* **Items from a data source**:

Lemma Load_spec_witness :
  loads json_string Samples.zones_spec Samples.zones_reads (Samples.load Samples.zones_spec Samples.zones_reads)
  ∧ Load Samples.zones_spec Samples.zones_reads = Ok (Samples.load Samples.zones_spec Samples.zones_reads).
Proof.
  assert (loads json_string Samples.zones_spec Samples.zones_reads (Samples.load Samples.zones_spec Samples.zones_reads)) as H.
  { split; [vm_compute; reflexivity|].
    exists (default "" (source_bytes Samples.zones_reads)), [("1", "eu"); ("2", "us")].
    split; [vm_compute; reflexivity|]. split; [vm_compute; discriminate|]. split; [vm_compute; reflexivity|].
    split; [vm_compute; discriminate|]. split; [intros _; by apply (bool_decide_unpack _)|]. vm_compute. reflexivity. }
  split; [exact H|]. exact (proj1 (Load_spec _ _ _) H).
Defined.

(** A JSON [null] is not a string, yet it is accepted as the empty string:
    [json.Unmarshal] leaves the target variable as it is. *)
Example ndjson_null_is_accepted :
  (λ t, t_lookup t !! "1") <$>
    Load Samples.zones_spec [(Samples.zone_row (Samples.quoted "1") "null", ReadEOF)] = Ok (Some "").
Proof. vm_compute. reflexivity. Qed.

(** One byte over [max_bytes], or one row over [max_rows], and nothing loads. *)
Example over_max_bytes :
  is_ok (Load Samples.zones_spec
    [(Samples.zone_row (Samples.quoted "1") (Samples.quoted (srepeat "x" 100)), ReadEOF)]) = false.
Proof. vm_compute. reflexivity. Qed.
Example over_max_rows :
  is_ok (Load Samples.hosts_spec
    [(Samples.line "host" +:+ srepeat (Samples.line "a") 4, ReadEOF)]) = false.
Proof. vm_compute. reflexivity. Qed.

* **Exercise**:
Pick out the lines above that hold the string "Example" and show them.

* **Output for this task**:
Example ndjson_null_is_accepted :
Example over_max_bytes :
Example over_max_rows :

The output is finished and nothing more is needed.